A violência do ICE é deliberadamente pública, tornada visível, filmada e transmitida.

Deliberadamente teatral, para enviar uma mensagem clara a todo o proletariado americano, o principal alvo do terror. Assim, o verdadeiro alvo é o proletariado americano como um todo, incitado a se acostumar com o medo, com o terror de Estado, com o excepcionalismo, com a repressão sangrenta e com a revogabilidade permanente de seus direitos.

O ICE não se dirige contra estrangeiros . Dirige-se contra toda a população americana, considerada supérflua pelo capitalismo. O imigrante é o primeiro. Ele não será o último . O ICE não defende as fronteiras dos Estados Unidos. Defende fronteiras de classe.

O ICE não é uma exceção. É uma vanguarda repressiva.

O que hoje é reservado aos imigrantes será aplicado aos desempregados, sindicalistas radicais, populações empobrecidas, manifestantes políticos, dissidentes, antimilitaristas e ativistas revolucionários.

Historicamente, as milícias surgem quando o Estado precisa recorrer à violência que não consegue justificar ideologicamente. No caso da América capitalista, essa violência é reintegrada ao Estado.

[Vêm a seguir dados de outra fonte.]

Definition made_are_scheduled (w : SearchRun) : Prop :=
  (forall t k p, (t, k) ∈ Made_Pipelines w -> p ∈ Pipelines (Cluster w) -> key_of KPipeline p = k ->
    scheduled key (Pipeline_Meta p) = true) /\
  (forall t k s, (t, k) ∈ Made_Searches w -> s ∈ Searches (Cluster w) -> key_of KSearch s = k ->
    scheduled key (Search_Meta s) = true).

Definition process_ok (w : SearchRun) (p : SchedulerProcess) : Prop :=
  Process_Env p EnvVarSearchName = Key_Name key /\ Process_Env p EnvVarNamespaceName = Key_Namespace key /\
  is_Some (Schedule_run Schedule_start (Process_Log p)) /\
  tracked (Made_Pipelines w) (Made_Searches w) (Process_Log p).

Definition log_done (w : SearchRun) (log : list SchedulerEvent) : Prop :=
  (exists s, Schedule_run Schedule_start log = Some s /\ ScheduleHook s = Returned) /\
  tracked (Made_Pipelines w) (Made_Searches w) log.

Record run_sound (w : SearchRun) : Prop := {
  run_key s : Its_Search (Cluster w) = Some s -> key_of KSearch s = key;
  run_success s : Its_Search (Cluster w) = Some s -> success s -> Succeeded w <> [];
  run_pod pod : Its_Pod (Cluster w) = Some pod -> Pod_Phase (Pod_Status pod) = PodSucceeded -> Succeeded w <> [];
  run_process p : Process w = Some p -> process_ok w p;
  run_succeeded log : log ∈ Succeeded w -> log_done w log;
  run_made : made_are_scheduled w
}.

(** What a reconciliation knows: that a pod has succeeded, unless the search is
    gone. *)
Definition knows_success (b : bool) (w : SearchRun) : Prop :=
  b = true -> Succeeded w <> [] \/ Its_Search (Cluster w) = None.

Lemma tracked_mono ps ps' ss ss' log : ps ⊆ ps' -> ss ⊆ ss' -> tracked ps ss log -> tracked ps' ss' log.
Proof.
  intros Hps Hss Ht pre ev post s Hlog Hrun. destruct (Ht pre ev post s Hlog Hrun) as [Ha Hb]. split.
  - intros t Hc. destruct (Ha t Hc) as [?|[k ?]]; [by left|right; exists k; auto].
  - intros t Hc. destruct (Hb t Hc) as [?|[k ?]]; [by left|right; exists k; auto].
Qed.

Lemma tracked_snoc ps ss log ev s :
  Schedule_run Schedule_start log = Some s -> tracked ps ss log ->
  (forall t, created_target s ev = Some t -> refused ev = true \/ exists k, (t, k) ∈ ps) ->
  (forall t, created_reference s ev = Some t -> refused ev = true \/ exists k, (t, k) ∈ ss) ->
  tracked ps ss (log ++ [ev]).
Proof.
  intros Hrun Ht Ha Hb pre ev' post s' Hlog Hrun'.
  destruct post as [|x post _] using rev_ind.
  - apply app_inj_tail in Hlog as [-> ->]. simplify_eq. auto.
  - rewrite app_comm_cons, app_assoc in Hlog. apply app_inj_tail in Hlog as [-> _]. by eapply Ht.
Qed.

(** A change that keeps the pod, or removes it, and the processes. *)
Lemma sound_kept w c p' :
  run_sound w ->
  (forall s', Its_Search c = Some s' -> exists s, Its_Search (Cluster w) = Some s /\
    Search_Status s' = Search_Status s /\ key_of KSearch s' = key_of KSearch s) ->
  (forall pod, Its_Pod c = Some pod -> Pod_Phase (Pod_Status pod) = PodSucceeded ->
    exists pod', Its_Pod (Cluster w) = Some pod' /\ Pod_Phase (Pod_Status pod') = PodSucceeded) ->
  (forall p, p' = Some p -> process_ok w p) ->
  made_are_scheduled (set_cluster w c) ->
  run_sound (set_process (set_cluster w c) p').
Proof.
  intros [Hk Hs Hp Hpr Hlog Hm] Hsearch Hpod Hproc Hmade. constructor; simpl; try done.
  - intros s' Hs'. destruct (Hsearch s' Hs') as (s & ? & _ & ->). by apply Hk.
  - intros s' Hs' Hsuc. destruct (Hsearch s' Hs') as (s & Hw & Hst & _). apply (Hs s Hw).
    unfold success. by rewrite <-Hst.
  - intros pod Hpo Hph. destruct (Hpod pod Hpo Hph) as (pod' & ? & ?). by eapply Hp.
Qed.
(** No raw line feed among the characters. *)
Definition one_line (cs : chars) : Prop :=
  Forall (fun c => (c =? LF)%char = false) cs.

Fixpoint size (v : json) : nat :=
  match v with
  | JArr xs => S (fold_right (fun x acc => S (size x + acc)) 0 xs)
  | JObj ms =>
      S (fold_right (fun kv acc => match kv with
                                   | (_, x) => S (size x + acc)
                                   end) 0 ms)
  | _ => 1
  end.

Definition elements_size (xs : list json) : nat :=
  fold_right (fun x acc => S (size x + acc)) 0 xs.

Definition members_size (ms : list (string * json)) : nat :=
  fold_right (fun kv acc => match kv with
                            | (_, x) => S (size x + acc)
                            end) 0 ms.

(** [stringify] followed by [parse] gives the value back, whatever follows
    the text, as long as it cannot be read as more digits. *)
Definition reads_back (v : json) : Prop :=
  forall fuel rest,
    size v <= fuel -> ends_number rest ->
    parse_value fuel (stringify_chars v ++ rest) = Some (v, rest).

Section JsonInduction.
Variable P : json -> Prop.
Hypothesis Hnull : P JNull.
Hypothesis Hbool : forall b, P (JBool b).
Hypothesis Hnum : forall n, P (JNum n).
Hypothesis Hstr : forall s, P (JStr s).
Hypothesis Harr : forall xs, Forall P xs -> P (JArr xs).
Hypothesis Hobj : forall ms, Forall (fun kv => P (snd kv)) ms -> P (JObj ms).

Fixpoint json_nested_ind (v : json) : P v :=
  match v with
  | JNull => Hnull
  | JBool b => Hbool b
  | JNum n => Hnum n
  | JStr s => Hstr s
  | JArr xs =>
      Harr xs ((fix all (l : list json) : Forall P l :=
                  match l with
                  | [] => Forall_nil _
                  | x :: r => Forall_cons _ (json_nested_ind x) (all r)
                  end) xs)
  | JObj ms =>
      Hobj ms ((fix all (l : list (string * json))
                  : Forall (fun kv => P (snd kv)) l :=
                  match l with
                  | [] => Forall_nil _
                  | kv :: r => Forall_cons _ (json_nested_ind (snd kv)) (all r)
                  end) ms)
  end.
End JsonInduction.

End JSONFacts.

(** ** The pages that call the routes *)

(** *** String.prototype.trim and String.prototype.split *)

(** The number of bytes of the white space or line terminator code point
    at the head of a UTF-8 text, 0 when there is none: TAB, LF, VT, FF, CR,
    SP, U+00A0, U+1680, U+2000 to U+200A, U+2028, U+2029, U+202F, U+205F,
    U+3000 and U+FEFF. *)
Definition space_width (cs : chars) : nat :=
  match map N_of_ascii (firstn 3 cs) with
  | (9 | 10 | 11 | 12 | 13 | 32)%N :: _ => 1
  | 194%N :: 160%N :: _ => 2
  | 225%N :: 154%N :: 128%N :: _ => 3
  | 226%N :: 128%N :: c :: _ =>
      if ((128 <=? c) && (c <=? 138) || (c =? 168) || (c =? 169)
          || (c =? 175))%N
      then 3 else 0
  | 226%N :: 129%N :: 159%N :: _ => 3
  | 227%N :: 128%N :: 128%N :: _ => 3
  | 239%N :: 187%N :: 191%N :: _ => 3
  | _ => 0
  end.

Fixpoint all_space (fuel : nat) (cs : chars) : bool :=
  match cs with
  | [] => true
  | _ :: _ =>
      match fuel with
      | O => false
      | S fuel' =>
          match space_width cs with
          | O => false
          | S w => all_space fuel' (skipn (S w) cs)
          end
      end
  end.

(** [!s.trim()]: nothing is left of [s] once its white space is trimmed. *)
Definition trims_to_empty (s : string) : bool :=
  all_space (String.length s) (list_ascii_of_string s).

(** [text.split('\n')]: the pieces between line feeds, at least one. *)
Fixpoint split_newline (cs : chars) : list chars :=
  match cs with
  | [] => [[]]
  | c :: r =>
      if (c =? LF)%char then [] :: split_newline r
      else match split_newline r with
           | piece :: pieces => (c :: piece) :: pieces
           | [] => [[c]]
           end
  end.

(** The lines of a text that a line feed ends, and what follows the last
    line feed. *)
Definition complete_lines (cs : chars) : list chars :=
  removelast (split_newline cs).

Definition residue (cs : chars) : chars := last (split_newline cs) [].

(** [response.ok] *)
Definition ok_status (st : Z) : bool := ((200 <=? st) && (st <=? 299))%Z.

(** *** What a page keeps besides its React state *)

(** A call of [fetch(url, { method, headers, body })]. *)
Record fetch_call : Type := {
  url : string;
  method : string;
  request_headers : list (string * string);
  request_body : string
}.

Inductive read_end : Type :=
| Done
| ReadFails (e : exn).

(** What the successive [reader.read()] calls give: the chunks, then the
    end of the stream or a rejection. *)
Record body_reader : Type := {
  delivered : list (list byte);
  ending : read_end
}.

(** The answer to a [fetch]: a rejection, or a response with its [ok] flag
    and its body, [None] for a response without one. *)
Inductive fetch_result : Type :=
| FetchRejects (e : exn)
| FetchResponse (ok : bool) (response_body : option body_reader).

(** State and exceptions, for the handlers of a page with state [S]. *)
Definition PM (S A : Type) : Type := S -> outcome A * S.

Definition pret {S A} (a : A) : PM S A := fun s => (Return a, s).

Definition pthrow {S A} (e : exn) : PM S A := fun s => (Throw e, s).

Definition pbind {S A B} (c : PM S A) (k : A -> PM S B) : PM S B :=
  fun s =>
    match c s with
    | (Return a, s') => k a s'
    | (Throw e, s') => (Throw e, s')
    end.

Definition pcatch {S A} (c : PM S A) (handler : exn -> PM S A) : PM S A :=
  fun s =>
    match c s with
    | (Return a, s') => (Return a, s')
    | (Throw e, s') => handler e s'
    end.

(** [try { c } finally { last }] *)
Definition pfinally {S A} (c : PM S A) (last : PM S unit) : PM S A :=
  fun s =>
    match c s with
    | (o, s') =>
        match last s' with
        | (Return _, s'') => (o, s'')
        | (Throw e, s'') => (Throw e, s'')
        end
    end.

Declare Scope page_scope.
Delimit Scope page_scope with page.
Notation "x <- c ;; k" := (pbind c (fun x => k))
  (at level 61, c at next level, right associativity) : page_scope.
Notation "c ;; k" := (pbind c (fun _ => k))
  (at level 61, right associativity) : page_scope.

(** [for (const x of xs) body] *)
Fixpoint for_of {S A} (xs : list A) (body : A -> PM S unit) : PM S unit :=
  match xs with
  | [] => pret tt
  | x :: rest => pbind (body x) (fun _ => for_of rest body)
  end.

A Ku Klux Klan realizava o trabalho sujo da perseguição racial à margem da lei. O ICE (Serviço de Imigração e Alfândega dos EUA) faz isso dentro da lei, pago e recompensado pelo Estado fascista. Sob o governo Trump, a milícia não usa balaclavas brancas nem braçadeiras paramilitares: ela ostenta um distintivo federal, tem orçamento público e age em nome da lei. É justamente isso que a torna mais formidável: o terror tornou-se sancionado pelo Estado.

A impunidade do ICE não é um escândalo para o estado pirata americano.

Trata-se de uma necessidade operacional para o capital americano em declínio, apesar de seu poder hegemônico. Um aparato concebido para aterrorizar uma população não pode ser submetido a um controle genuíno. O controle destruiria sua eficácia repressiva. O governo Trump sabe disso. Portanto, orquestra a opacidade, a proteção institucional e a irresponsabilidade criminosa.

Diante do Estado burguês fascista que governa pelo terror e pelo assassinato legalizado, a alternativa para o proletariado americano se apresenta agora de forma inequívoca: ou suportar a generalização da repressão mortal ou iniciar uma ruptura revolucionária por meio da luta anticapitalista radical. Não há uma terceira via.